At first glance, the constraint looks technical. The UK’s bottlenecked grid means it lacks enough hyperscale data centres to support the compute-heavy demands of modern AI. Historically complex planning processes have exacerbated this, although recent government efforts have sought to cut the red tape when it comes to data centres. But this is not simply an infrastructure gap. It is a question of who controls the physical foundations of Britain’s digital economy.
The hyperscale facilities that power AI are overwhelmingly owned and operated by US firms, built around American-designed chips – mostly from stock-soaring Nvidia.

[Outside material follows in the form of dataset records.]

(** X10. After a page load the client counts as authenticated exactly when
    the stored credentials are an object with a truthy token and a truthy
    secret; credentials that are absent, malformed, not an object, or that
    hold only one of the two, leave it signed out. *)
Theorem authenticated_after_reload (storage : gmap string item) :
  outcome API.isAuthenticated (reload storage)
  = Return
      match Utils.getLocalStorage "api_credentials" (Obj []) storage with
      | Obj fields =>
          truthy (field "token" fields) && truthy (field "secret" fields)
      | _ => false
      end
  /\ (outcome API.isAuthenticated (reload storage) = Return false ->
      API.token (API.this (reload storage)) = Null
      /\ API.secret (API.this (reload storage)) = Null
      /\ API.authTime (API.this (reload storage)) = Null).
Proof.
  unfold reload, world_after, outcome. rewrite (init_runs Null (page storage)).
  cbv zeta. unfold page. cbn [API.localStorage API.this].
  destruct (Utils.getLocalStorage "api_credentials" (Obj []) storage)
    as [| | b | n | s | items | fields]; cbn; try (repeat split; reflexivity).
  destruct (truthy (field "token" fields)) eqn:Etok;
    destruct (truthy (field "secret" fields)) eqn:Esec; cbn;
    rewrite ?Etok, ?Esec; cbn;
    (split; [reflexivity |]); intros Hout;
    [discriminate Hout | | |]; repeat split.
Qed.

Lemma authenticated_after_reload_witness :
  outcome API.isAuthenticated
    (reload {["api_credentials"%string
              := Json (Obj [("token", Str "T")]%string)]})
  = Return false
  /\ API.token
       (API.this
          (reload {["api_credentials"%string
                    := Json (Obj [("token", Str "T")]%string)]}))
     = Null.
Proof.
  destruct (authenticated_after_reload
              {["api_credentials"%string
                := Json (Obj [("token", Str "T")]%string)]})
    as [Hauth Hout].
  split; [exact Hauth |]. now apply Hout.
Defined.

Lemma reload_restores (tok sec userid email : value) (n : Z)
    (storage : gmap string item) :
  truthy tok = true -> truthy sec = true ->
  json_clone tok = tok -> json_clone sec = sec ->
  API.this
    (reload
       (<["api_credentials"%string
          := item_of_value
               (Obj [("token", tok); ("secret", sec); ("authTime", Num n);
                     ("userid", userid); ("email", email)]%string)]> storage))
  = API.State (API.baseURL API.initial) tok sec (Num n).
Proof.
  intros Htok Hsec Hjtok Hjsec.
  unfold reload, world_after. rewrite init_runs. cbv zeta.
  unfold page. cbn [API.localStorage API.this fst snd].
  unfold Utils.getLocalStorage. rewrite lookup_insert_eq.
  assert (Hstored :
            exists rest,
              item_of_value
                (Obj [("token", tok); ("secret", sec); ("authTime", Num n);
                      ("userid", userid); ("email", email)]%string)
              = Json (Obj (("token", tok) :: ("secret", sec)
                           :: ("authTime", Num n) :: rest)%string)).
  { destruct tok; try discriminate Htok;
      destruct sec; try discriminate Hsec;
      cbn [item_of_value json_clone] in *;
      rewrite ?Hjtok, ?Hjsec; eexists; reflexivity. }
  destruct Hstored as [rest ->].
  change (field "token" (("token", tok) :: ("secret", sec)
                         :: ("authTime", Num n) :: rest)%string) with tok.
  change (field "secret" (("token", tok) :: ("secret", sec)
                          :: ("authTime", Num n) :: rest)%string) with sec.
  change (field "authTime" (("token", tok) :: ("secret", sec)
                            :: ("authTime", Num n) :: rest)%string)
    with (Num n).
  rewrite Htok, Hsec. reflexivity.
Qed.

(** X8. A session survives a reload of the page.  When the server accepts
    a login with a JSON payload whose token and secret are truthy, and the
    write to local storage succeeds, the next page load restores the same
    token, secret and time of login; the base URL is the built-in one
    again, whatever it was set to before. *)
Theorem session_survives_reload (e : env) (email password : value)
    (w : API.world) (fields payload : object) :
  fetch e (login_request email password w) = Responds (JsonBody (Obj fields)) ->
  field "err" fields = Num 0 ->
  field "dat" fields = Obj payload ->
  is_json (Obj payload) = true ->
  truthy (field "token" payload) = true ->
  truthy (field "secret" payload) = true ->
  setItem_succeeds e = true ->
  API.this
    (reload (API.localStorage (world_after (API.login e email password) w)))
  = API.State (API.baseURL API.initial) (field "token" payload)
      (field "secret" payload) (Num (Date_now e))
  /\ outcome API.isAuthenticated
       (reload (API.localStorage (world_after (API.login e email password) w)))
     = Return true.
Proof.
  intros Hreply Herr Hdat Hjson Htok Hsec Hwrite.
  pose proof (is_json_field "token" payload Hjson (truthy_defined _ Htok))
    as Hjtok.
  pose proof (is_json_field "secret" payload Hjson (truthy_defined _ Hsec))
    as Hjsec.
  apply json_clone_fixes_json in Hjtok, Hjsec.
  assert (Hstorage :
            API.localStorage (world_after (API.login e email password) w)
            = <["api_credentials"%string
                := item_of_value
                     (Obj [("token", field "token" payload);
                           ("secret", field "secret" payload);
                           ("authTime", Num (Date_now e));
                           ("userid", field "userid" payload);
                           ("email", email)]%string)]> (API.localStorage w)).
  { unfold world_after.
    rewrite (login_accepted _ _ _ _ _ _ Hreply Herr Hdat).
    cbn [fst snd API.localStorage]. unfold Utils.setLocalStorage.
    now rewrite Hwrite. }
  rewrite Hstorage.
  pose proof (reload_restores _ _ (field "userid" payload) email
                (Date_now e) (API.localStorage w) Htok Hsec Hjtok Hjsec)
    as Hthis.
  split; [exact Hthis |].
  unfold outcome, API.isAuthenticated, API.read. cbn [fst].
  rewrite Hthis. cbn. now rewrite Htok, Hsec.
Qed.

Lemma session_survives_reload_witness :
  API.this
    (reload
       (API.localStorage
          (world_after (API.login accepting user_email user_password)
             (page ∅))))
  = API.State (API.baseURL API.initial) (Str "T") (Str "S") (Num clock).
Proof.
  apply (session_survives_reload accepting user_email user_password
           (page ∅)
           [("err", Num 0); ("desc", Str "ok");
            ("dat", Obj session_payload)]%string
           session_payload);
    reflexivity.
Defined.

(** X11. A logout is final.  From any state of the client, after a logout
    the stored credentials read as the empty object, the client does not
    count as authenticated, and a reload of the page finds no session
    either. *)
Theorem logout_is_final (w : API.world) :
  outcome API.getStoredCredentials (world_after API.logout w) = Return (Obj [])
  /\ outcome API.isAuthenticated (world_after API.logout w) = Return false
  /\ signed_out (reload (API.localStorage (world_after API.logout w)))
  /\ outcome API.isAuthenticated
       (reload (API.localStorage (world_after API.logout w)))
     = Return false
  /\ world_after API.clearStoredCredentials w = world_after API.logout w.
Proof.
  unfold world_after at 1 2 3 4. rewrite logout_runs. cbn [fst snd].
  assert (Hgone :
            Utils.getLocalStorage "api_credentials" (Obj [])
              (delete "api_credentials"%string (API.localStorage w))
            = Obj []).
  { unfold Utils.getLocalStorage. now rewrite lookup_delete_eq. }
  split; [exact (f_equal Return Hgone) |]. split; [reflexivity |].
  assert (Hreload :
            reload (delete "api_credentials"%string (API.localStorage w))
            = page (delete "api_credentials"%string (API.localStorage w))).
  { unfold reload, world_after. rewrite init_runs. cbv zeta.
    unfold page. cbn [API.localStorage API.this]. rewrite Hgone. reflexivity. }
  cbn [API.localStorage]. rewrite Hreload.
  split; [| split; reflexivity].
  repeat split. cbn. apply lookup_delete_eq.
Qed.

(** ** Sending a control command from the devices view *)

Lemma bind_request (B : Type) (e : env) (action : string) (params : object)
    (k : value -> API.M B) (w : API.world) (result : object) :
  API.request e action params w
  = (Return (Obj result), w, [get_request e action params w]) ->
  API.bind (API.request e action params) k w
  = (let '(r, w2, sent2) := k (Obj result) w in
     (r, w2, get_request e action params w :: sent2)).
Proof. intros H. unfold API.bind. now rewrite H. Qed.

Lemma bind_lift_return (A B : Type) (a : A) (k : A -> API.M B)
    (w : API.world) :
  API.bind (API.lift (Return a)) k w = k a w.
Proof.
  unfold API.bind, API.lift. now destruct (k a w) as [[r w2] sent2].
Qed.

(** X12. [Devices.sendControl] on a device object whose identifiers can
    be converted to strings, its serial number not [__proto__], with a
    field id and a value that can be converted, on a client whose base
    URL, token and secret can be converted too, sends the control command
    once, with the field id and the value it was given.  When the command
    fails with an error that can be converted to a string, it sends
    nothing more, shows the error of the failure and leaves the cache of
    device data as it was.  When the command succeeds
    it reads the data of the device back with one request, and the cache
    changes at most at the serial number of the device, to the data that
    were read; in no case is the command sent a second time or the client
    changed. *)
Theorem sendControl_sends_the_command_once (e_control e_read : env)
    (d : object) (fieldId val : value) (view : Devices.state)
    (w : API.world) :
  client_converts w = true ->
  Forall (fun v => convertible v = true)
    [field "pn" d; field "devcode" d; field "devaddr" d; field "sn" d;
     fieldId; val] ->
  to_string (field "sn" d) <> "__proto__"%string ->
  let control_request :=
    get_request e_control "ctrlDevice"
      [("pn", field "pn" d); ("devcode", field "devcode" d);
       ("devaddr", field "devaddr" d); ("sn", field "sn" d);
       ("id", fieldId); ("val", val)]%string w in
  let read_request :=
    get_request e_read "querySPDeviceLastData"
      [("pn", field "pn" d); ("devcode", field "devcode" d);
       ("devaddr", field "devaddr" d); ("sn", field "sn" d)]%string w in
  exists response,
    outcome (API.controlDevice e_control (field "pn" d) (field "devcode" d)
               (field "devaddr" d) (field "sn" d) fieldId val) w
    = Return (Obj response)
    /\ In ("id", to_string fieldId)%string (query control_request)
    /\ In ("val", to_string val)%string (query control_request)
    /\ (field "success" response = Bool false ->
        convertible (field "error" response) = true ->
        Devices.sendControl e_control e_read (Obj d) fieldId val view w
        = (Return
             (view,
              [(("Failed to send control command: "
                 ++ to_string (field "error" response)),
                "error")]%string),
           w, [control_request]))
    /\ (field "success" response = Bool true ->
        exists view',
          Devices.sendControl e_control e_read (Obj d) fieldId val view w
          = (Return
               (view', [("Control command sent successfully", "success")]%string),
             w, [control_request; read_request])
          /\ Devices.devices view' = Devices.devices view
          /\ Devices.selectedDevice view' = Devices.selectedDevice view
          /\ (Devices.lastDataCache view' = Devices.lastDataCache view
              \/ exists data,
                   Devices.lastDataCache view'
                   = set_field (to_string (field "sn" d)) data
                       (Devices.lastDataCache view))).
Proof.
  intros _ _ _ control_request read_request.
  destruct (request_resolves e_control "ctrlDevice"
              [("pn", field "pn" d); ("devcode", field "devcode" d);
               ("devaddr", field "devaddr" d); ("sn", field "sn" d);
               ("id", fieldId); ("val", val)]%string w)
    as (response & Hcontrol & _ & _).
  destruct (request_resolves e_read "querySPDeviceLastData"
              [("pn", field "pn" d); ("devcode", field "devcode" d);
               ("devaddr", field "devaddr" d); ("sn", field "sn" d)]%string w)
    as (reading & Hread & _ & Hbool).
  fold control_request in Hcontrol. fold read_request in Hread.
  exists response.
  split; [unfold outcome, API.controlDevice; now rewrite Hcontrol |].
  split; [apply request_carries; reflexivity |].
  split; [apply request_carries; reflexivity |].
  unfold Devices.sendControl, API.controlDevice, API.getDeviceLastData.
  cbn [get]. rewrite !bind_lift_return.
  rewrite (bind_request _ _ _ _ _ _ _ Hcontrol).
  cbn [get]. rewrite bind_lift_return.
  split.
  - intros Hfailed _. rewrite Hfailed. cbn [truthy].
    rewrite bind_lift_return. reflexivity.
  - intros Hsucceeded. rewrite Hsucceeded. cbn [truthy].
    rewrite !bind_lift_return.
    rewrite (bind_request _ _ _ _ _ _ _ Hread).
    cbn [get]. rewrite bind_lift_return.
    destruct Hbool as [Htrue | [Hfalse _]].
    + rewrite Htrue. cbn [truthy]. rewrite !bind_lift_return.
      eexists. split; [reflexivity |].
      cbn. repeat split. right. eexists. reflexivity.
    + rewrite Hfalse. cbn [truthy].
      eexists. split; [reflexivity |].
      repeat split. now left.
Qed.
(** * xsetns: the starter's wrapper around the setns system call

    Verification of [cmd/starter/c/setns.c].  The file holds one function,
    [xsetns], compiled in one of two variants chosen by the preprocessor
    test [#ifdef __NR_setns]:

    - with the syscall number: [return syscall(__NR_setns, fd, nstype);]
    - without it: a warning through [singularity_message], then
      [errno = ENOSYS; return -1;].

    The kernel, the C library's [syscall] entry and the message printer are
    outside the file.  They are modelled as an explicit environment (class
    [Platform]) so that every statement below is about what [xsetns] itself
    adds to them. *)

From stdpp Require Import base numbers option list gmap strings.

Local Open Scope Z_scope.

(** ** Kernel-side state *)

(** The namespace kinds a descriptor may refer to. *)
Inductive nskind : Set :=
  | NsMnt | NsCgroup | NsUts | NsIpc | NsUser | NsPid | NsNet.

#[global] Instance nskind_eq_dec : EqDecision nskind.
Proof. solve_decision. Defined.

Definition nskind_code (k : nskind) : nat :=
  match k with
  | NsMnt => 0 | NsCgroup => 1 | NsUts => 2 | NsIpc => 3
  | NsUser => 4 | NsPid => 5 | NsNet => 6
  end%nat.

Definition nskind_decode (n : nat) : option nskind :=
  match n with
  | 0 => Some NsMnt | 1 => Some NsCgroup | 2 => Some NsUts | 3 => Some NsIpc
  | 4 => Some NsUser | 5 => Some NsPid | 6 => Some NsNet
  | _ => None
  end%nat.

#[global] Instance nskind_countable : Countable nskind.
Proof.
  apply (inj_countable nskind_code nskind_decode).
  by intros [].
Defined.

(** Identity of a namespace instance (what [/proc/self/ns/<kind>] shows). *)
Definition nsid : Set := N.

(** What an open descriptor refers to: a namespace file, a pidfd (with the
    namespaces of the process it names), or anything else. *)
Inductive file : Type :=
  | NsFile (kind : nskind) (ns : nsid)
  | PidFd (target : gmap nskind nsid)
  | OtherFile.

(** The part of the kernel's per-task state the wrapper can influence:
    namespace membership, the descriptor table, and whether the task may
    change namespaces. *)
Record Kernel : Type := mkKernel {
  membership : gmap nskind nsid;
  fdtable    : gmap Z file;
  privileged : bool
}.

(** ** Process state *)

(** User-visible process state: the kernel part, the C library's [errno]
    slot and the diagnostic channel. *)
Record Proc (D : Type) : Type := mkProc {
  kern  : Kernel;
  errno : Z;
  diag  : D
}.
Arguments mkProc {D} _ _ _.
Arguments kern {D} _.
Arguments errno {D} _.
Arguments diag {D} _.

(** The calls [xsetns] makes to its collaborators, in program order. *)
Inductive call : Set :=
  | CSyscall (nr : Z) (args : list Z)
  | CMessage (level : Z) (text : string).

Definition is_syscall (c : call) : bool :=
  match c with CSyscall _ _ => true | CMessage _ _ => false end.

Definition is_message (c : call) : bool :=
  match c with CSyscall _ _ => false | CMessage _ _ => true end.

(** A process state together with the record of calls made so far.  The
    record is instrumentation: no collaborator can read or write it. *)
Record World (D : Type) : Type := mkWorld {
  proc  : Proc D;
  calls : list call
}.
Arguments mkWorld {D} _ _.
Arguments proc {D} _.
Arguments calls {D} _.

(** ** What the file takes from outside *)

(** Header constants and the two collaborators of [setns.c].

    - [ENOSYS] comes from [<errno.h>], [WARNING] from [include/message.h];
    - [kernel_entry nr args k] is the raw system call: the kernel's new
      state and the value it leaves in the return register;
    - [message_print level text p] is the effect of one
      [singularity_message(level, text)] on the process. *)
Class Platform : Type := {
  channel : Type;
  ENOSYS : Z;
  WARNING : Z;
  kernel_entry : Z → list Z → Kernel → Kernel * Z;
  message_print : Z → string → Proc channel → Proc channel
}.

(** ** The state monad the C code lives in *)

Definition M (D A : Type) : Type := World D → A * World D.

Definition ret {D A} (a : A) : M D A := λ w, (a, w).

This mirrors another uncomfortable reality in UK policy. Just as Britain spent decades building economic models reliant on Chinese manufacturing and supply chains – only to worry belatedly about resilience and leverage – it is now reproducing the same dependency in digital form.
Mark Carney’s ‘middle-powers’ speech at Davos speaks exactly to this uncomfortable reality. The UK has lofty ambitions on AI (and rightly so), but its reliance on US tech (estimated 80% of UK cloud is stored by AWS and Microsoft, and another 10% by Google) is one of the many dependencies that it will be re-examining as the global order appears to shift.
The Cyber Security and Resilience Bill – which went into Committee stage in the House of Commons on Tuesday – is an opportunity for MPs to discuss the use-cases for US tech firms within our public services. The government has included proposed measures that designate data centres as essential services, and put in place stronger requirements for cyber security and operational resilience, aimed at closing the regulatory gap that could otherwise leave data infrastructure exposed to compromise.
While detaching from US tech is an impossible thought – the UK needs to stay close to the companies at the forefront of the AI race – it must consider how it can work closely with European allies, and others such as Australia, Canada and Japan, about ensuring the technology of the future is not so dependent on America.
In that sense, hyperscale data centres are a microcosm of Britain’s wider foreign policy dilemma. The UK wants strategic autonomy without separation, and AI exposes that tension more starkly than most technologies. The real question is not whether Britain can become an AI superpower, but what kind of power it can be when the foundations of intelligence are increasingly owned elsewhere.